Bush, tree and shrubbery growth needs to be monitored and controlled.

One of the financial trends the region's courses are experiencing, is higher running costs.

These are associated with increased inflation and amplified water usage.

With another 20 courses earmarked for development within the next five years, irrigation is the key component to efficient water use and plays a helping hand in creating first-class courses.

"Developing a golf course is land intensive, water intensive, capital intensive and time consuming. Water is the most significant for the UAE and the solution hit upon by larger developments that include housing units and hotels, is to use grey water to irrigate the courses. The responsibility of the golf community in the world is to be environmentally sensitive and responsible and all developers that have been involved will share this responsibility," explains Caitlin lles, sales and marketing manager, Septech Emirates.
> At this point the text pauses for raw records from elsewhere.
(** The same, for a number given in lowest terms. *)
Lemma round64_Qred (q : Q) :
  (0 < q)%Q ->
  (q * (1 - JS.ulp64) <= JS.round64 (Qred q))%Q
  /\ (JS.round64 (Qred q) <= q * (1 + JS.ulp64))%Q.
Proof.
  intros Hq. pose proof (Qred_correct q) as R.
  assert (Hr : (0 < Qred q)%Q) by (rewrite R; exact Hq).
  destruct (round64_bounds (Qred q) Hr) as [Hlo Hhi].
  set (x := JS.round64 (Qred q)) in *. rewrite R in Hlo, Hhi. split; assumption.
Qed.

(** What [updatePreviewCanvas] computes for a source canvas with positive
    sides, rounding by rounding. *)
Lemma preview_rounded (s : App) (source preview : Canvas) :
  canvasRef s = Some source ->
  previewCanvasRef s = Some preview ->
  (0 < canvasWidth source)%N ->
  (0 < canvasHeight source)%N ->
  let w := inject_Z (Z.of_N (canvasWidth source)) in
  let h := inject_Z (Z.of_N (canvasHeight source)) in
  exists scaleW scaleH scale previewWidth previewHeight : Q,
    JS.round (400%Z / JS.ofN (canvasWidth source)) = JS.Fin scaleW
    /\ JS.round (400%Z / JS.ofN (canvasHeight source)) = JS.Fin scaleH
    /\ (400 / w * (1 - JS.ulp64) <= scaleW <= 400 / w * (1 + JS.ulp64))%Q
    /\ (400 / h * (1 - JS.ulp64) <= scaleH <= 400 / h * (1 + JS.ulp64))%Q
    /\ (scale == Qmin scaleW scaleH)%Q
    /\ JS.round (JS.ofN (canvasWidth source) * JS.Fin scale) = JS.Fin previewWidth
    /\ JS.round (JS.ofN (canvasHeight source) * JS.Fin scale) = JS.Fin previewHeight
    /\ (w * scale * (1 - JS.ulp64) <= previewWidth <= w * scale * (1 + JS.ulp64))%Q
    /\ (h * scale * (1 - JS.ulp64) <= previewHeight <= h * scale * (1 + JS.ulp64))%Q
    /\ updatePreviewCanvas s
       = Some ({| canvasWidth := Z.to_N (Qfloor previewWidth);
                  canvasHeight := Z.to_N (Qfloor previewHeight) |},
               DrawImageScaled "canvas" 0%Z 0%Z
                 (JS.Fin previewWidth) (JS.Fin previewHeight))
    /\ (0 < scale)%Q
    /\ (0 < previewWidth)%Q /\ (previewWidth < 401)%Q
    /\ (0 < previewHeight)%Q /\ (previewHeight < 401)%Q
    /\ ((399 <= previewWidth)%Q \/ (399 <= previewHeight)%Q)
    /\ ((w < 400)%Q -> (h < 400)%Q -> (1 < scale)%Q).
Proof.
  intros Hc Hp Hw Hh w h.
  pose proof (ofN_pos _ Hw) as Hwpos. pose proof (ofN_pos _ Hh) as Hhpos.
  fold w in Hwpos. fold h in Hhpos.
  assert (Hwne : ~ (w == 0)%Q) by (intros E; rewrite E in Hwpos; apply (Qlt_irrefl 0 Hwpos)).
  assert (Hhne : ~ (h == 0)%Q) by (intros E; rewrite E in Hhpos; apply (Qlt_irrefl 0 Hhpos)).
  set (a := (400 / w)%Q). set (b := (400 / h)%Q).
  assert (Ha : (w * a == 400)%Q) by (apply fit_eq; [assumption | reflexivity]).
  assert (Hb : (h * b == 400)%Q) by (apply fit_eq; [assumption | reflexivity]).
  assert (Ha0 : (0 < a)%Q) by (apply Qlt_shift_div_l; [assumption | lra]).
  assert (Hb0 : (0 < b)%Q) by (apply Qlt_shift_div_l; [assumption | lra]).
  destruct (round64_Qred a Ha0) as [Alo Ahi].
  destruct (round64_Qred b Hb0) as [Blo Bhi].
  set (sw := JS.round64 (Qred a)) in *. set (sh := JS.round64 (Qred b)) in *.
  assert (Esw : JS.round (400%Z / JS.ofN (canvasWidth source)) = JS.Fin sw).
  { rewrite ofN_fin. fold w. unfold JS.ofZ. rewrite (div_fin _ w Hwne). reflexivity. }
  assert (Esh : JS.round (400%Z / JS.ofN (canvasHeight source)) = JS.Fin sh).
  { rewrite ofN_fin. fold h. unfold JS.ofZ. rewrite (div_fin _ h Hhne). reflexivity. }
  assert (Hscale : exists scale : Q,
    JS.min (JS.Fin sw) (JS.Fin sh) = JS.Fin scale
    /\ (scale == Qmin sw sh)%Q /\ (scale <= sw)%Q /\ (scale <= sh)%Q
    /\ (scale = sw \/ scale = sh)).
  { unfold JS.min. destruct (Qle_bool sw sh) eqn:E.
    - apply Qle_bool_iff in E. exists sw.
      split; [reflexivity |]. split; [symmetry; apply Q.min_l; exact E |].
      split; [apply Qle_refl |]. split; [exact E | left; reflexivity].
    - apply Qle_bool_false in E. exists sh.
      split; [reflexivity |].
      split; [symmetry; apply Q.min_r; apply Qlt_le_weak; exact E |].
      split; [apply Qlt_le_weak; exact E |].
      split; [apply Qle_refl | right; reflexivity]. }
  destruct Hscale as (scale & Escale & Hmin & Hsw & Hsh & Hlim).
  assert (Hsc0 : (0 < scale)%Q).
  { unfold JS.ulp64 in Alo, Blo. destruct Hlim as [-> | ->]; lra. }
  assert (Xw0 : (0 < w * scale)%Q) by (apply Qmult_lt_0_compat; assumption).
  assert (Xh0 : (0 < h * scale)%Q) by (apply Qmult_lt_0_compat; assumption).
  assert (Xwhi : (w * scale <= 400 * (1 + JS.ulp64))%Q).
  { rewrite <- Ha, <- Qmult_assoc. apply Qmult_le_l; [exact Hwpos |].
    apply (Qle_trans _ sw); assumption. }
  assert (Xhhi : (h * scale <= 400 * (1 + JS.ulp64))%Q).
  { rewrite <- Hb, <- Qmult_assoc. apply Qmult_le_l; [exact Hhpos |].
    apply (Qle_trans _ sh); assumption. }
  assert (Xlo : (400 * (1 - JS.ulp64) <= w * scale)%Q
                \/ (400 * (1 - JS.ulp64) <= h * scale)%Q).
  { destruct Hlim as [E | E]; [left; rewrite <- Ha | right; rewrite <- Hb];
      rewrite <- Qmult_assoc, E; (apply Qmult_le_l; assumption). }
  destruct (round64_Qred (w * scale) Xw0) as [Wlo Whi].
  destruct (round64_Qred (h * scale) Xh0) as [Hlo Hhi].
  set (pw := JS.round64 (Qred (w * scale))) in *.
  set (ph := JS.round64 (Qred (h * scale))) in *.
  assert (Epw : JS.round (JS.ofN (canvasWidth source) * JS.Fin scale) = JS.Fin pw)
    by reflexivity.
  assert (Eph : JS.round (JS.ofN (canvasHeight source) * JS.Fin scale) = JS.Fin ph)
    by reflexivity.
  set (Xw := (w * scale)%Q) in *. set (Xh := (h * scale)%Q) in *.
  assert (Bw : (0 < pw)%Q /\ (pw < 401)%Q) by (unfold JS.ulp64 in *; split; lra).
  assert (Bh : (0 < ph)%Q /\ (ph < 401)%Q) by (unfold JS.ulp64 in *; split; lra).
  assert (Blim : (399 <= pw)%Q \/ (399 <= ph)%Q).
  { unfold JS.ulp64 in *. destruct Xlo; [left | right]; lra. }
  destruct (toUnsignedLong_small pw (Qlt_le_weak _ _ (proj1 Bw)) (proj2 Bw)) as [Tw _].
  destruct (toUnsignedLong_small ph (Qlt_le_weak _ _ (proj1 Bh)) (proj2 Bh)) as [Th _].
  exists sw, sh, scale, pw, ph.
  split; [exact Esw |]. split; [exact Esh |].
  split; [split; assumption |]. split; [split; assumption |].
  split; [exact Hmin |]. split; [exact Epw |]. split; [exact Eph |].
  split; [split; assumption |]. split; [split; assumption |].
  split.
  { unfold updatePreviewCanvas. rewrite Hc, Hp, Esw, Esh, Escale, Epw, Eph, Tw, Th.
    reflexivity. }
  split; [exact Hsc0 |].
  split; [exact (proj1 Bw) |]. split; [exact (proj2 Bw) |].
  split; [exact (proj1 Bh) |]. split; [exact (proj2 Bh) |].
  split; [exact Blim |].
  intros Hw4 Hh4.
  assert (Iw : (w <= 399)%Q).
  { unfold w in *. change 400%Q with (inject_Z 400) in Hw4. rewrite <- Zlt_Qlt in Hw4.
    change 399%Q with (inject_Z 399). rewrite <- Zle_Qle. lia. }
  assert (Ih : (h <= 399)%Q).
  { unfold h in *. change 400%Q with (inject_Z 400) in Hh4. rewrite <- Zlt_Qlt in Hh4.
    change 399%Q with (inject_Z 399). rewrite <- Zle_Qle. lia. }
  assert (Ga : (400 <= 399 * a)%Q).
  { rewrite <- Ha, (Qmult_comm w a), (Qmult_comm 399 a).
    apply Qmult_le_l; assumption. }
  assert (Gb : (400 <= 399 * b)%Q).
  { rewrite <- Hb, (Qmult_comm h b), (Qmult_comm 399 b).
    apply Qmult_le_l; assumption. }
  unfold JS.ulp64 in Alo, Blo. destruct Hlim as [-> | ->]; lra.
Qed.
(** The loop of [get_settings] (lines 530 to 534). *)
Definition parse_header_lines (lines : list string)
    : list (string * string) :=
  fold_left
    (fun headers line =>
       match split_colon line with
       | Some (key, value) =>
           set_attr (Py.strip_ws key) (Py.strip_ws value) headers
       | None => headers
       end)
    lines [].

(** The entry [headers] of [get_settings] for the text of the editor (lines
    530 to 536). *)
Definition get_settings_headers (text : string) : list (string * string) :=
  let headers := parse_header_lines (splitlines text) in
  if negb (truthy_get "User-Agent" headers)
  then set_attr "User-Agent" DEFAULT_USER_AGENT headers
  else headers.

Definition header_line (kv : string * string) : string :=
  kv.1 +:+ ": " +:+ kv.2.

(** The text that [SettingsDialog.__init__] puts into the editor (lines 486
    and 487). *)
Definition header_text (headers : list (string * string)) : string :=
  let header_str := Py.join newline (map header_line headers) in
  if Py.falsy header_str then DEFAULT_USER_AGENT else header_str.

(** Neither end of [s] is white space. *)
Definition stripped (s : string) : bool :=
  (match Py.chars s with c :: _ => negb (Py.is_space c) | [] => true end
   && match rev (Py.chars s) with
      | c :: _ => negb (Py.is_space c)
      | [] => true
      end)%bool.

Definition one_line (s : string) : bool :=
  forallb (fun c => negb (is_linebreak c)) (Py.chars s).

(** A header that the text of the editor can hold. *)
Definition header_ok (kv : string * string) : bool :=
  (negb (Py.has_char ":" kv.1) && stripped kv.1 && stripped kv.2
   && one_line kv.1 && one_line kv.2)%bool.

(** The keys of a dictionary are distinct. *)
Fixpoint distinct_keys (d : list (string * string)) : bool :=
  match d with
  | [] => true
  | (k, _) :: t =>
      (match get_attr k t with None => true | Some _ => false end
       && distinct_keys t)%bool
  end.

(** The dictionary [proxy_config] that [start_cloning] passes to the worker
    (lines 856 to 874). *)
Definition proxy_config (proxy_ip proxy_port : string)
    : list (string * string) :=
  if (negb (Py.falsy proxy_ip) && negb (Py.falsy proxy_port))%bool then
    let proxy_url_for_requests :=
      if Py.contains proxy_ip "://"
      then proxy_ip +:+ ":" +:+ proxy_port
      else "http://" +:+ proxy_ip +:+ ":" +:+ proxy_port in
    set_attr "https" proxy_url_for_requests
      (set_attr "http" proxy_url_for_requests [])
  else [].

Definition get_or_empty (k : string) (d : list (string * string)) : string :=
  match get_attr k d with Some v => v | None => "" end.

(** The proxy that [_init_selenium_driver] gives to Chrome (lines 128 to
    142); [None] when no proxy option is added. *)
Definition selenium_proxy (proxy_settings : list (string * string))
    : option string :=
  let proxy_str :=
    if truthy_get "http" proxy_settings
    then get_or_empty "http" proxy_settings
    else if truthy_get "https" proxy_settings
    then get_or_empty "https" proxy_settings
    else "" in
  if Py.falsy proxy_str then None else
  if negb (existsb (Py.startswith proxy_str)
             ["http://"; "https://"; "socks5://"; "socks4://"])
  then
    if (truthy_get "http" proxy_settings
        && negb (Py.contains (get_or_empty "http" proxy_settings) "://"))%bool
    then Some ("http://" +:+ get_or_empty "http" proxy_settings)
    else if (truthy_get "https" proxy_settings
             && negb (Py.contains (get_or_empty "https" proxy_settings)
                        "://"))%bool
    then Some ("http://" +:+ get_or_empty "https" proxy_settings)
    else Some proxy_str
  else Some proxy_str.
(** A complete file against the two kinds of server, for every resource:
    the one that honours the range answers 416, the one that ignores it
    announces the length the file already has; neither call touches the
    file. *)
Lemma complete_file_untouched (data : list Byte.byte) :
  download_file (Examples.range_server data) (Some data)
  = untouched (Return tt) (Some data) ∧
  download_file (Examples.plain_server data) (Some data)
  = untouched (Return tt) (Some data).
Proof.
  split.
  - apply download_file_already. unfold request_of, Examples.range_server. simpl.
    destruct (Z.ltb_spec 0 (Z.of_nat (length data))); simpl.
    + unfold Examples.size_of. rewrite Z.ltb_irrefl. simpl. lia.
    + unfold Examples.size_of. lia.
  - apply download_file_already. unfold Examples.plain_server, Examples.size_of.
    simpl. lia.
Qed.

(** Downloading and then calling again, against both kinds of server. *)
Example download_twice :
  let data := Examples.bytes_of "lecture" in
  file_after (download_file (Examples.range_server data) None) = Some data ∧
  download_file (Examples.range_server data)
    (file_after (download_file (Examples.range_server data) None))
  = untouched (Return tt) (Some data) ∧
  file_after (download_file (Examples.plain_server data) None) = Some data ∧
  download_file (Examples.plain_server data)
    (file_after (download_file (Examples.plain_server data) None))
  = untouched (Return tt) (Some data).
Proof. vm_compute. done. Qed.

(** The three ways a call against a server that honours ranges goes: a
    fresh download writes the whole file; with two of seven bytes on disk
    the five others are appended; with four of seven on disk the 206
    announces a [Content-Length] of three, which the first test takes for
    the size of the file, and the call returns with the file still
    partial. *)
Example download_file_against_range_server :
  let data := Examples.bytes_of "lecture" in
  let srv := Examples.range_server data in
  download_file srv None
  = {| returned := Return tt; opened := Some wb; written := data;
       progress_total := Some 7; file_after := Some data |} ∧
  download_file srv (Some (Examples.bytes_of "le"))
  = {| returned := Return tt; opened := Some ab;
       written := Examples.bytes_of "cture";
       progress_total := Some 7; file_after := Some data |} ∧
  download_file srv (Some (Examples.bytes_of "lect"))
  = untouched (Return tt) (Some (Examples.bytes_of "lect")).
Proof. vm_compute. done. Qed.

End TransferFacts.

(** ** ConcurrencyLimiter *)

Module LimiterFacts.

Import Limiter.

Local Open Scope nat_scope.

Section Gather.

Context {T : Type}.

Implicit Types (c : coro T) (t : task T) (s : state T) (coros : list (coro T)).

Lemma sum_list_with_insert (w : task T → nat) (l : list (task T)) i t t' :
  l !! i = Some t →
  sum_list_with w (<[i:=t']> l) + w t = sum_list_with w l + w t'.
Proof.
  revert i. induction l as [|t0 l IH]; intros [|i] Hi; simplify_eq/=; [lia|].
  specialize (IH _ Hi). lia.
Qed.

(** The three ways a resumption goes. *)
Lemma fire_cases i s s' :
  fire i s = Some s' →
  (∃ c v, tasks s !! i = Some (Waiting c) ∧ sem_value s = S v ∧
          s' = {| sem_value := v; tasks := <[i:=Inside c]> (tasks s) |}) ∨
  (∃ c k, tasks s !! i = Some (Inside c) ∧ pending c = S k ∧
          s' = {| sem_value := sem_value s;
                  tasks := <[i:=Inside {| pending := k; ending := ending c |}]> (tasks s) |}) ∨
  (∃ c, tasks s !! i = Some (Inside c) ∧ pending c = 0 ∧
        s' = {| sem_value := S (sem_value s);
                tasks := <[i:=Done (ending c)]> (tasks s) |}).
Proof.
  unfold fire. intros Hfire.
  destruct (tasks s !! i) as [[c|c|r]|] eqn:Hi; try discriminate.
  - destruct (sem_value s) as [|v] eqn:Hv; simplify_eq. left. eauto.
  - destruct (pending c) as [|k] eqn:Hk; simplify_eq.
    + right. right. eauto.
    + right. left. eauto.
Qed.

Lemma stems_from_insert coros (l : list (task T)) i c0 t' :
  Forall2 stems_from coros l →
  coros !! i = Some c0 →
  stems_from c0 t' →
  Forall2 stems_from coros (<[i:=t']> l).
Proof.
  intros Hall Hc Ht'.
  rewrite <-(list_insert_id coros i c0) by done.
  by apply Forall2_insert.
Qed.

Lemma invariant_init n coros : invariant n coros (init n coros).
Proof.
  split; simpl.
  - unfold holders. simpl.
    assert (sum_list_with holds_slot (Waiting <$> coros) = 0) as ->; [|lia].
    induction coros; simpl; auto.
  - apply Forall2_fmap_r, Forall_Forall2_diag, Forall_forall. by intros.
Qed.

Lemma invariant_fire n coros i s s' :
  invariant n coros s → fire i s = Some s' → invariant n coros s'.
Proof.
  intros [Hbal Hstem] Hfire.
  destruct (fire_cases _ _ _ Hfire)
    as [(c & v & Hi & Hv & ->) | [(c & k & Hi & Hk & ->) | (c & Hi & Hk & ->)]];
    destruct (Forall2_lookup_r _ _ _ _ _ Hstem Hi) as (c0 & Hc0 & Hfrom);
    simpl in Hfrom; unfold invariant, holders in *; simpl.
  - pose proof (sum_list_with_insert holds_slot _ _ _ (Inside c) Hi) as Hsum.
    simpl in Hsum. split; [lia|].
    apply (stems_from_insert _ _ _ c0); [done..|]. simpl. by subst.
  - pose proof (sum_list_with_insert holds_slot _ _ _
                  (Inside {| pending := k; ending := ending c |}) Hi) as Hsum.
    simpl in Hsum. split; [lia|].
    apply (stems_from_insert _ _ _ c0); [done..|]. simpl. split; [tauto|lia].
  - pose proof (sum_list_with_insert holds_slot _ _ _ (Done (ending c)) Hi) as Hsum.
    simpl in Hsum. split; [lia|].
    apply (stems_from_insert _ _ _ c0); [done..|]. simpl. tauto.
Qed.

Lemma invariant_run n coros schedule s s' :
  invariant n coros s → run schedule s = Some s' → invariant n coros s'.
Proof.
  revert s. induction schedule as [|i rest IH]; intros s Hinv Hrun; simpl in Hrun.
  - by simplify_eq.
  - destruct (fire i s) as [s1|] eqn:Hfire; [|done].
    eauto using invariant_fire.
Qed.

Lemma run_app schedule1 schedule2 s s1 s2 :
  run schedule1 s = Some s1 → run schedule2 s1 = Some s2 →
  run (schedule1 ++ schedule2) s = Some s2.
Proof.
  revert s. induction schedule1 as [|i rest IH]; intros s H1 H2; simpl in *.
  - by simplify_eq.
  - destruct (fire i s); [eauto|done].
Qed.

(** Every resumption uses up one unit of the budget. *)
Lemma budget_fire i s s' : fire i s = Some s' → budget s' + 1 = budget s.
Proof.
  intros Hfire. unfold budget.
  destruct (fire_cases _ _ _ Hfire)
    as [(c & v & Hi & Hv & ->) | [(c & k & Hi & Hk & ->) | (c & Hi & Hk & ->)]];
    simpl.
  - pose proof (sum_list_with_insert remaining _ _ _ (Inside c) Hi) as Hsum.
    simpl in Hsum. lia.
  - pose proof (sum_list_with_insert remaining _ _ _
                  (Inside {| pending := k; ending := ending c |}) Hi) as Hsum.
    simpl in Hsum. lia.
  - pose proof (sum_list_with_insert remaining _ _ _ (Done (ending c)) Hi) as Hsum.
    simpl in Hsum. lia.
Qed.

Lemma budget_run schedule s s' :
  run schedule s = Some s' → budget s' + length schedule = budget s.
Proof.
  revert s. induction schedule as [|i rest IH]; intros s Hrun; simpl in *.
  - simplify_eq. lia.
  - destruct (fire i s) as [s1|] eqn:Hfire; [|done].
    apply IH in Hrun. apply budget_fire in Hfire. lia.
Qed.

Lemma holder_or_none (l : list (task T)) :
  sum_list_with holds_slot l = 0 ∨ ∃ i c, l !! i = Some (Inside c).
Proof.
  induction l as [|t l [IH | (i & c & IH)]].
  - by left.
  - destruct t as [c|c|r]; simpl; auto.
    right. by exists 0, c.
  - right. by exists (S i), c.
Qed.

(** With a capacity of at least one there is no deadlock: while a task is
    unfinished some task can be resumed. *)
Lemma progress n coros s :
  0 < n → invariant n coros s → gathered s = None →
  ∃ i s', fire i s = Some s'.
Proof.
  intros Hn [Hbal _] Hnone.
  destruct (holder_or_none (tasks s)) as [Hzero | (i & c & Hi)].
  - apply mapM_None, Exists_exists in Hnone as (t & Ht & Hout).
    apply list_elem_of_lookup in Ht as [i Hi].
    unfold holders in Hbal. rewrite Hzero in Hbal.
    destruct t as [c|c|r]; simpl in Hout; [| |done].
    + exists i. unfold fire. rewrite Hi.
      destruct (sem_value s) eqn:Hv; [lia|eauto].
    + exists i. unfold fire. rewrite Hi. destruct (pending c); eauto.
  - exists i. unfold fire. rewrite Hi. destruct (pending c); eauto.
Qed.

(** From every reachable state the run can be completed. *)
Lemma completion n coros s :
  0 < n → invariant n coros s →
  ∃ schedule s', run schedule s = Some s' ∧ is_Some (gathered s').
Proof.
  intros Hn. remember (budget s) as b eqn:Hb. revert s Hb.
  induction b as [b IH] using lt_wf_ind. intros s -> Hinv.
  destruct (gathered s) as [rs|] eqn:Hg.
  - exists [], s. rewrite Hg. eauto.
  - destruct (progress _ _ _ Hn Hinv Hg) as (i & s1 & Hfire).
    pose proof (budget_fire _ _ _ Hfire) as Hless.
    destruct (IH (budget s1) ltac:(lia) s1 eq_refl
                (invariant_fire _ _ _ _ _ Hinv Hfire))
      as (schedule & s' & Hrun & Hdone).
    exists (i :: schedule), s'. simpl. rewrite Hfire. eauto.
Qed.

(** What [gather] returns is the ending of every coroutine, in order. *)
Lemma gathered_endings n coros s rs :
  invariant n coros s → gathered s = Some rs → rs = ending <$> coros.
Proof.
  intros [_ Hstem] Hg. apply mapM_Some in Hg.
  symmetry. apply list_eq_Forall2, Forall2_fmap_l.
  revert rs Hg. induction Hstem as [|c0 t coros l Hfrom _ IH]; intros rs Hg.
  - inversion Hg. constructor.
  - inversion Hg as [|? r ? rs' Hout Hrest]; subst.
    constructor; [|by apply IH].
    destruct t; simplify_eq/=. done.
Qed.

(** C6: in every run of [gather_with_concurrency(n, *coros)], whatever
    the interleaving, at most [n] tasks are inside [async with semaphore]
    at any point, and the counter and the holders add up to [n]; a task
    enters only while fewer than [n] hold a slot, and the holders decrease
    only when a task that held a slot has ended (with a value or an
    exception); no run is longer than the budget of the start; and with
    [n] of at least 1 a run with an unfinished task can always go on, and
    can be completed to a state in which every task is done. *)
Theorem gather_bounded (n : nat) coros schedule s :
  run schedule (init n coros) = Some s →
  (holders s ≤ n ∧ sem_value s + holders s = n) ∧
  (∀ i s', fire i s = Some s' →
     (holders s < holders s' →
        holders s < n ∧
        ∃ c, tasks s !! i = Some (Waiting c) ∧ tasks s' !! i = Some (Inside c)) ∧
     (holders s' < holders s →
        ∃ c, tasks s !! i = Some (Inside c) ∧ pending c = 0 ∧
             tasks s' !! i = Some (Done (ending c)))) ∧
  length schedule ≤ budget (init n coros) ∧
  (0 < n →
     (gathered s = None → ∃ i s', fire i s = Some s') ∧
     ∃ schedule' s',
       run (schedule ++ schedule') (init n coros) = Some s' ∧
       Forall (λ t, ∃ r, t = Done r) (tasks s') ∧
       length (tasks s') = length coros).
Proof.
  intros Hrun.
  pose proof (invariant_run _ _ _ _ _ (invariant_init n coros) Hrun) as Hinv.
  split_and!.
  - destruct Hinv as [Hbal _]. lia.
  - by destruct Hinv.
  - intros i s' Hfire. destruct Hinv as [Hbal _]. unfold holders in *.
    destruct (fire_cases _ _ _ Hfire)
      as [(c & v & Hi & Hv & ->) | [(c & k & Hi & Hk & ->) | (c & Hi & Hk & ->)]];
      simpl.
    + pose proof (sum_list_with_insert holds_slot _ _ _ (Inside c) Hi) as Hsum.
      simpl in Hsum. split; [|lia].
      intros _. split; [lia|]. exists c. split; [done|].
      apply list_lookup_insert_eq. by eapply lookup_lt_Some.
    + pose proof (sum_list_with_insert holds_slot _ _ _
                    (Inside {| pending := k; ending := ending c |}) Hi) as Hsum.
      simpl in Hsum. split; lia.
    + pose proof (sum_list_with_insert holds_slot _ _ _ (Done (ending c)) Hi) as Hsum.
      simpl in Hsum. split; [lia|].
      intros _. exists c. split_and!; [done..|].
      apply list_lookup_insert_eq. by eapply lookup_lt_Some.
  - apply budget_run in Hrun. lia.
  - intros Hn. split; [by eapply progress|].
    destruct (completion _ _ _ Hn Hinv) as (schedule' & s' & Hrun' & Hdone).
    exists schedule', s'. split_and!.
    + by eapply run_app.
    + apply mapM_is_Some in Hdone. eapply Forall_impl; [exact Hdone|].
      intros [c|c|r] [r' Hr]; simplify_eq/=. eauto.
    + pose proof (invariant_run _ _ _ _ _ Hinv Hrun') as [_ Hstem].
      symmetry. by eapply Forall2_length.
Qed.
As a specialist maintenance company, Septech uses advanced sprinkler and irrigation technology that is monitored 24 hours a day and is able to detect weather conditions.

The company's landscape and environment division has constructed and commissioned the 18-hole signature golf course for Victory Heights, The Els Club.

It is currently negotiating the construction and facilities management packages for three other signature courses in the UAE and two non-signature courses in the GCC.